Later, of course, I wondered if Dad even bothered to read the candy-ass cover-your-ass disclaimer at the beginning of the video. I suspect he just bleeped across it:
Legal Disclaimer: The writers, producers, editors, and publishers of this video are not stating, claiming, or implying that Barack Hussein Obama is a Muslim, or that Obama himself claimed or admitted to being a Muslim. Rather the writers, producers, editors, and publishers of this video are only examining the evidence surrounding the rumor that Barack Hussein Obama might be a secret Muslim.
Yeah, right. This is about as persuasive a disclaimer as those at the beginning of half-hour paid-programming adverts for miracle cures:
The statements made in this program have not been evaluated by the FDA. The products offered here are not claimed to diagnose, treat, or cure any disease.
Now let's learn how to cure cancer!
(Naturally my mother has a copy on her shelf of a pseudoscientific cancer-cure book by renowned health expert Suzanne Somers. I'm afraid, she's a sucker for this kind of nonsense, which infuses the health-related stories on most of the right-wing news sites. It's not just the left-of-center Huffington Post.)

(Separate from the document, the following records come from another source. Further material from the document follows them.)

Lemma loop_first_cut iter fuel folderId p0 ps (s s1 s2 : State World) r :
  unwrapEnvelope r = None ->
  servesPages URL_origin transport config fuel folderId 0 s (p0 :: ps) s1 ->
  (forall k, (1 <= k <= List.length (p0 :: ps))%nat ->
             500 * Z.of_nat k < orZero (p_totalEntries p0)) ->
  getFolderListing URL_origin transport config fuel folderId
    (500 * Z.of_nat (List.length (p0 :: ps)))
    (500 * Z.of_nat (List.length (p0 :: ps)) + 500) s1 = (Ret r, s2) ->
  (List.length (p0 :: ps) < iter)%nat ->
  getAllEntries_loop URL_origin transport config iter fuel folderId
                     [] "" 0 0 true s
  = (Ret {| folderName := orString (p_name p0) "";
            entries := List.concat (map pageEntries (p0 :: ps)) |}, s2).
Proof.
  intros Hr H Hlt Hcall Hiter.
  inversion H as [|? ? r0 ? s0 ? ? Hc Hp Hrest]; subst.
  destruct iter as [|iter]; [simpl in Hiter; lia|].
  rewrite loop_S, Hc, Hp. cbv zeta.
  assert (Hk : 0 + 500 < orZero (p_totalEntries p0)).
  { specialize (Hlt 1%nat). simpl List.length in Hlt. lia. }
  destruct (Z.ltb_spec (0 + 500) (orZero (p_totalEntries p0))); [|lia].
  change ([] ++ pageEntries p0)%list with (pageEntries p0).
  rewrite (loop_pages_cut ps iter fuel folderId
             (pageEntries p0) (orString (p_name p0) "") (0 + 500)
             (orZero (p_totalEntries p0)) s0 s1 s2 r).
  - reflexivity.
  - exact Hrest.
  - intros k Hk'. specialize (Hlt (S k)). simpl List.length in Hlt. lia.
  - simpl List.length in Hcall.
    replace (0 + 500 + 500 * Z.of_nat (List.length ps))
      with (500 * Z.of_nat (S (List.length ps))) by lia.
    exact Hcall.
  - exact Hr.
  - simpl in Hiter. lia.
Qed.

End Truncation.

(** X2. A listing call that yields no data ends [getAllEntries] without an
    error: when the first call does, the result is the empty name with no
    entries; when a later call does although the total calls for more pages,
    the result is the name of the first page with the entries of the pages
    received so far. *)
Theorem X2_getAllEntries_truncates {World : Type}
    (URL_origin : string -> option string)
    (transport : Request -> World -> NetResult * World)
    (config : WebLinkConfig) (fuel : nat) (folderId : Z)
    (s s2 : State World) (r : option ApiResponse) :
  unwrapEnvelope r = None ->
  (getFolderListing URL_origin transport config fuel folderId 0 500 s
   = (Ret r, s2) ->
   (1 <= fuel)%nat ->
   getAllEntries URL_origin transport config fuel folderId s
   = (Ret {| folderName := ""; entries := [] |}, s2))
  /\ (forall p0 ps s1,
        servesPages URL_origin transport config fuel folderId 0 s (p0 :: ps) s1 ->
        (forall k, (1 <= k <= List.length (p0 :: ps))%nat ->
                   500 * Z.of_nat k < orZero (p_totalEntries p0)) ->
        getFolderListing URL_origin transport config fuel folderId
          (500 * Z.of_nat (List.length (p0 :: ps)))
          (500 * Z.of_nat (List.length (p0 :: ps)) + 500) s1 = (Ret r, s2) ->
        (List.length (p0 :: ps) < fuel)%nat ->
        getAllEntries URL_origin transport config fuel folderId s
        = (Ret {| folderName := orString (p_name p0) "";
                  entries := List.concat (map pageEntries (p0 :: ps)) |}, s2)).
Proof.
  intros Hr. split.
  - intros Hcall Hfuel. unfold getAllEntries.
    apply (loop_first_none URL_origin transport config fuel fuel folderId
             s s2 r Hr Hcall Hfuel).
  - intros p0 ps s1 H Hlt Hcall Hfuel. unfold getAllEntries.
    apply (loop_first_cut URL_origin transport config fuel fuel folderId
             p0 ps s s1 s2 r Hr H Hlt Hcall Hfuel).
Qed.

Fortunately, the cooling-off period took hold and the afternoon birthday party came off without a hitch (even if I had to circle a couple of identical-looking blocks in my baby brother's neighborhood before finding the home I visit an average of less than once a year). Most of the attendees were lineal descendants of my parents or spouses of those descendants, but my sister and brother-in-law brought an old friend of theirs who quickly button-holed me and quizzed me about my novel. He had read my sister's copy of the manuscript and wanted to know when it would see print. Out of my parents' earshot, I explained that it was under review and no decision would be made till later in the year.

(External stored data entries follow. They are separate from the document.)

Lemma split_nl_no_lf s : Forall no_lf (split_nl s).
Proof.
  induction s as [|c s IH]; simpl.
  - repeat constructor. apply not_elem_of_nil.
  - destruct (N.eqb_spec c LF) as [->|Hc].
    + constructor; [|done]. apply not_elem_of_nil.
    + destruct (split_nl s) as [|l ls]; simpl.
      * repeat constructor. unfold no_lf. rewrite not_elem_of_cons.
        split; [done|apply not_elem_of_nil].
      * inversion IH as [|? ? Hl Hls]; subst. constructor; [|done].
        unfold no_lf in *. rewrite not_elem_of_cons. by split.
Qed.

Lemma split_nl_app_no_lf l s :
  no_lf l → split_nl (l ++ LF :: s) = l :: split_nl s.
Proof.
  induction l as [|c l IH]; intros Hl; simpl.
  - done.
  - unfold no_lf in Hl. destruct (N.eqb_spec c LF) as [->|Hc]; [set_solver|].
    rewrite IH; [done|]. unfold no_lf. set_solver.
Qed.

Lemma split_nl_no_lf_id l : no_lf l → split_nl l = [l].
Proof.
  induction l as [|c l IH]; intros Hl; simpl; [done|].
  unfold no_lf in Hl. destruct (N.eqb_spec c LF) as [->|Hc]; [set_solver|].
  rewrite IH; [done|]. unfold no_lf. set_solver.
Qed.

Lemma split_join ls : ls ≠ [] → Forall no_lf ls → split_nl (join_nl ls) = ls.
Proof.
  induction ls as [|l ls IH]; intros Hne Hls; [done|].
  inversion Hls as [|? ? Hl Hls']; subst.
  destruct ls as [|l' ls].
  - simpl. by apply split_nl_no_lf_id.
  - change (join_nl (l :: l' :: ls)) with (l ++ LF :: join_nl (l' :: ls)).
    rewrite split_nl_app_no_lf by done. by rewrite IH.
Qed.

Lemma join_split s : join_nl (split_nl s) = s.
Proof.
  induction s as [|c s IH]; simpl; [done|].
  destruct (N.eqb_spec c LF) as [->|Hc].
  - pose proof (split_nl_nonempty s).
    destruct (split_nl s) as [|l ls] eqn:E; [done|].
    change (join_nl ([] :: l :: ls)) with (LF :: join_nl (l :: ls)).
    by rewrite IH.
  - pose proof (split_nl_nonempty s).
    destruct (split_nl s) as [|l ls] eqn:E; [done|].
    destruct ls as [|l' ls]; simpl in *; by rewrite <- IH.
Qed.

(** ** Blank lines *)

Lemma skip_ws_nil s : skip_ws s = [] ↔ forallb is_space s = true.
Proof.
  induction s as [|c s IH]; simpl; [done|].
  destruct (is_space c); simpl; [done|]. split; done.
Qed.

Lemma skip_ws_head s c t : skip_ws s = c :: t → is_space c = false.
Proof.
  induction s as [|x s IH]; simpl; [done|].
  destruct (is_space x) eqn:E; [done|]. by intros [= -> _].
Qed.

Lemma forallb_is_space_rev s :
  forallb is_space (rev s) = true → forallb is_space s = true.
Proof.
  rewrite !forallb_forall. intros H c Hc. apply H. by apply in_rev in Hc.
Qed.

(** A line is blank when it holds whitespace only. *)
Lemma is_blank_forallb s : is_blank s = forallb is_space s.
Proof.
  unfold is_blank, trim.
  destruct (forallb is_space s) eqn:E.
  - by rewrite (proj2 (skip_ws_nil s) E).
  - destruct (rev (skip_ws (rev (skip_ws s)))) as [|c t] eqn:Er; [|done].
    apply (f_equal (@rev N)) in Er. rewrite rev_involutive in Er. simpl in Er.
    apply skip_ws_nil, forallb_is_space_rev in Er.
    destruct (skip_ws s) as [|x r] eqn:Es.
    + apply skip_ws_nil in Es. congruence.
    + apply skip_ws_head in Es. simpl in Er. by rewrite Es in Er.
Qed.

(** ** The header pattern *)

Lemma ws_star_forallb s : matches ws_star s ↔ forallb is_space s = true.
Proof.
  split.
  - unfold ws_star. remember (Star (Class is_space)) as re eqn:E.
    induction 1 as [| | | |a s t Hs _ Ht IH| |]; try discriminate; [done|].
    injection E as ->. inversion Hs as [? c Hc| | | | | |]; subst. simpl.
    rewrite IH by done. by rewrite Hc.
  - induction s as [|c s IH]; simpl; intros H; [constructor|].
    apply andb_true_iff in H as [Hc Hs].
    apply (matches_star_more _ [c] s); [by constructor|by apply IH].
Qed.

Lemma leading_skip_ws s : s = leading_ws s ++ skip_ws s.
Proof.
  induction s as [|c s IH]; simpl; [done|].
  destruct (is_space c); simpl; [by f_equal|done].
Qed.

Lemma leading_ws_spaces s : forallb is_space (leading_ws s) = true.
Proof.
  induction s as [|c s IH]; simpl; [done|].
  destruct (is_space c) eqn:E; simpl; [by rewrite E|done].
Qed.

(** A run of whitespace before a character that is not whitespace is
    taken whole, whichever way the matcher tries. *)
Lemma ws_run_unique a c t :
  forallb is_space a = true → is_space c = false →
  leading_ws (a ++ c :: t) = a ∧ skip_ws (a ++ c :: t) = c :: t.
Proof.
  intros Ha Hc. induction a as [|x a IH]; simpl in *.
  - by rewrite Hc.
  - apply andb_true_iff in Ha as [Hx Ha]. rewrite Hx.
    destruct (IH Ha) as [-> ->]. done.
Qed.

Lemma strip_prefix_Some p s r : strip_prefix p s = Some r ↔ s = p ++ r.
Proof.
  revert s. induction p as [|a p IH]; intros s; simpl.
  - split; [by intros [= ->]|by intros ->].
  - destruct s as [|c s]; [done|].
    destruct (N.eqb_spec a c) as [->|Hne].
    + rewrite IH. split; [by intros ->|by intros [= ->]].
    + split; [done|]. intros [= ? ?]. done.
Qed.

(** [header_match] succeeds exactly on the lines the pattern matches, and
    its result is the only string the capture group can hold. *)
Lemma header_match_regex line m1 :
  header_match line = Some m1
  ↔ ∃ rest, line = m1 ++ rest ∧ matches ws_star m1
            ∧ matches header_after_group rest.
Proof.
  unfold header_match. split.
  - destruct (strip_prefix _ _) as [after_key|] eqn:Ek; [|done].
    apply strip_prefix_Some in Ek.
    destruct (skip_ws after_key) as [|c after_ind] eqn:Ei; [done|].
    destruct (is_block_indicator c) eqn:Ec; [|done].
    destruct (forallb _ _) eqn:Et; [|done]. intros [= <-].
    exists (skip_ws line). split; [apply leading_skip_ws|].
    split; [apply ws_star_forallb, leading_ws_spaces|].
    rewrite Ek, (leading_skip_ws after_key), Ei.
    apply matches_cat; [constructor|].
    apply matches_cat; [apply ws_star_forallb, leading_ws_spaces|].
    apply (matches_cat _ _ [c]); [by constructor|].
    destruct after_ind as [|d after]; simpl in Et.
    + apply (matches_cat _ _ [] []); constructor.
    + destruct (is_chomping d) eqn:Ed.
      * apply (matches_cat _ _ [d]);
          [by apply matches_opt_some; constructor|by apply ws_star_forallb].
      * apply (matches_cat _ _ []); [constructor|].
        apply ws_star_forallb. simpl. done.
  - intros (rest & -> & Hm1 & Hrest). apply ws_star_forallb in Hm1.
    unfold header_after_group in Hrest.
    inversion Hrest as [| |? ? k r1 Hk H1| | | |]; subst. inversion Hk; subst.
    inversion H1 as [| |? ? a r2 Ha H2| | | |]; subst.
    apply ws_star_forallb in Ha.
    inversion H2 as [| |? ? ci r3 Hci H3| | | |]; subst.
    inversion Hci as [? c Hc| | | | | |]; subst.
    inversion H3 as [| |? ? o d Ho Hd| | | |]; subst.
    apply ws_star_forallb in Hd.
    assert (is_space c = false) as Hcs.
    { unfold is_block_indicator in Hc. apply orb_true_iff in Hc.
      destruct Hc as [->%N.eqb_eq| ->%N.eqb_eq]; reflexivity. }
    destruct (ws_run_unique m1 115 (str "ource:" ++ a ++ [c] ++ o ++ d) Hm1 eq_refl)
      as [E1 E2].
    change (str "source:" ++ a ++ [c] ++ o ++ d)
      with (115 :: str "ource:" ++ a ++ [c] ++ o ++ d).
    rewrite E1, E2.
    change (115 :: str "ource:" ++ a ++ [c] ++ o ++ d)
      with (str "source:" ++ a ++ [c] ++ o ++ d).
    rewrite (proj2 (strip_prefix_Some _ _ (a ++ [c] ++ o ++ d))) by done.
    change (a ++ [c] ++ o ++ d) with (a ++ c :: o ++ d).
    destruct (ws_run_unique a c (o ++ d) Ha Hcs) as [_ ->].
    rewrite Hc.
    assert (forallb is_space (skip_chomping (o ++ d)) = true) as ->; [|done].
    inversion Ho as [| | | | |?|? ? Ho']; subst; simpl.
    + destruct d as [|x d]; simpl in *; [done|].
      apply andb_true_iff in Hd as [Hx Hd].
      assert (is_chomping x = false) as ->.
      { unfold is_chomping. destruct (N.eqb_spec x 45) as [->|]; [done|].
        destruct (N.eqb_spec x 43) as [->|]; done. }
      simpl. by rewrite Hx.
    + inversion Ho' as [? x Hx| | | | | |]; subst. simpl. by rewrite Hx.
Qed.

(** ** The masker *)

Lemma restore_lines_length region lines todo lineNum maskedLines :
  length (restore_lines region lines todo lineNum maskedLines)
  = length maskedLines.
Proof.
  revert lineNum maskedLines.
  induction todo as [|todo IH]; intros lineNum maskedLines; simpl; [done|].
  destruct (_ && _); [|done]. by rewrite IH, length_insert.
Qed.

(** The loop restores exactly the lines from [lineNum] to [endLine]
    (those that exist), provided [todo] covers what is left of the span. *)
Lemma restore_lines_lookup region lines todo lineNum maskedLines i :
  length maskedLines = length lines →
  (S (endLine region) - lineNum ≤ todo)%nat →
  restore_lines region lines todo lineNum maskedLines !! i
  = if bool_decide (lineNum ≤ i ≤ endLine region)%nat
    then lines !! i else maskedLines !! i.
Proof.
  revert lineNum maskedLines.
  induction todo as [|todo IH]; intros lineNum maskedLines Hlen Htodo; simpl.
  - rewrite bool_decide_eq_false_2 by lia. done.
  - destruct (Nat.leb_spec lineNum (endLine region)) as [Hle|Hgt]; simpl.
    + destruct (Nat.ltb_spec lineNum (length lines)) as [Hlt|Hge].
      * rewrite IH by (rewrite ?length_insert; lia).
        destruct (lookup_lt_is_Some_2 lines lineNum Hlt) as [l Hl].
        rewrite Hl. simpl.
        destruct (decide (i = lineNum)) as [->|Hne].
        -- rewrite bool_decide_eq_false_2 by lia.
           rewrite bool_decide_eq_true_2 by lia.
           rewrite list_lookup_insert_eq by lia. done.
        -- rewrite list_lookup_insert_ne by done.
           destruct (decide (lineNum ≤ i ≤ endLine region)%nat).
           ++ rewrite !bool_decide_eq_true_2 by lia. done.
           ++ rewrite !bool_decide_eq_false_2 by lia. done.
      * case_bool_decide; [|done].
        rewrite !lookup_ge_None_2 by lia. done.
    + rewrite bool_decide_eq_false_2 by lia. done.
Qed.

Lemma restore_lines_spec region lines i :
  restore_lines region lines (S (endLine region) - startLine region)
    (startLine region) (List.map (λ _, []) lines) !! i
  = masked_line (Some region) i <$> lines !! i.
Proof.
  rewrite restore_lines_lookup by (rewrite ?length_map; lia).
  unfold masked_line. case_bool_decide.
  - by destruct (lines !! i).
  - change (List.map (λ _ : jsstring, []) lines) with ((λ _ : jsstring, @nil N) <$> lines).
    by rewrite list_lookup_fmap.
Qed.

(** The lines the masker joins, before [join("\n")]. *)
Lemma maskDocument_lines text region :
  ∃ maskedLines,
    maskDocument text region = join_nl maskedLines ∧
    (∀ i, maskedLines !! i = masked_line region i <$> split_nl text !! i) ∧
    split_nl (join_nl maskedLines) = maskedLines.
Proof.
  assert (∀ maskedLines,
    (∀ i, maskedLines !! i = masked_line region i <$> split_nl text !! i) →
    split_nl (join_nl maskedLines) = maskedLines) as Hsplit.
  { intros maskedLines Hl. apply split_join.
    - pose proof (split_nl_nonempty text) as Hne.
      destruct (split_nl text) as [|l ls] eqn:E; [done|].
      specialize (Hl 0%nat). simpl in Hl. by destruct maskedLines.
    - apply Forall_lookup_2. intros i l Hi.
      rewrite Hl in Hi. apply fmap_Some in Hi as (l0 & Hl0 & ->).
      pose proof (Forall_lookup_1 _ _ _ _ (split_nl_no_lf text) Hl0) as Hno.
      unfold masked_line. destruct region as [r|]; [|apply not_elem_of_nil].
      case_bool_decide; [done|apply not_elem_of_nil]. }
  destruct region as [r|]; simpl.
  - eexists. split; [done|].
    assert (∀ i, restore_lines r (split_nl text) (S (endLine r) - startLine r)
                   (startLine r) (List.map (λ _, []) (split_nl text)) !! i
                 = masked_line (Some r) i <$> split_nl text !! i) as Hl
      by apply restore_lines_spec.
    split; [done|]. by apply Hsplit.
  - eexists. split; [done|].
    assert (∀ i, List.map (λ _ : jsstring, @nil N) (split_nl text) !! i
                 = masked_line None i <$> split_nl text !! i) as Hl.
    { intros i.
      change (List.map (λ _ : jsstring, []) (split_nl text))
        with ((λ _ : jsstring, @nil N) <$> split_nl text).
      by rewrite list_lookup_fmap. }
    split; [done|]. by apply Hsplit.
Qed.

One of my cousins was also present. I took the opportunity to inoculate him against possible future distress in the unlikely event that he ever starts reading books—in particular, mine. I mentioned that I had written down many of the family stories in fictional form. I recounted our visit the day before to Dad's cousin and her retelling of the mestre Francisco story. I explained that I covered the big family blow-up from nearly thirty years ago, when we battled over our grandmother's estate. My cousin shook his head in recollection of those dreadful days. And he seemed unperturbed at the thought that his counterpart was in the pages of my book.

“If you wrote it as fiction, then people can't assume that real people did what your characters do.”

Yeah. Do please keep that in mind. Did I mention your father is the bad guy?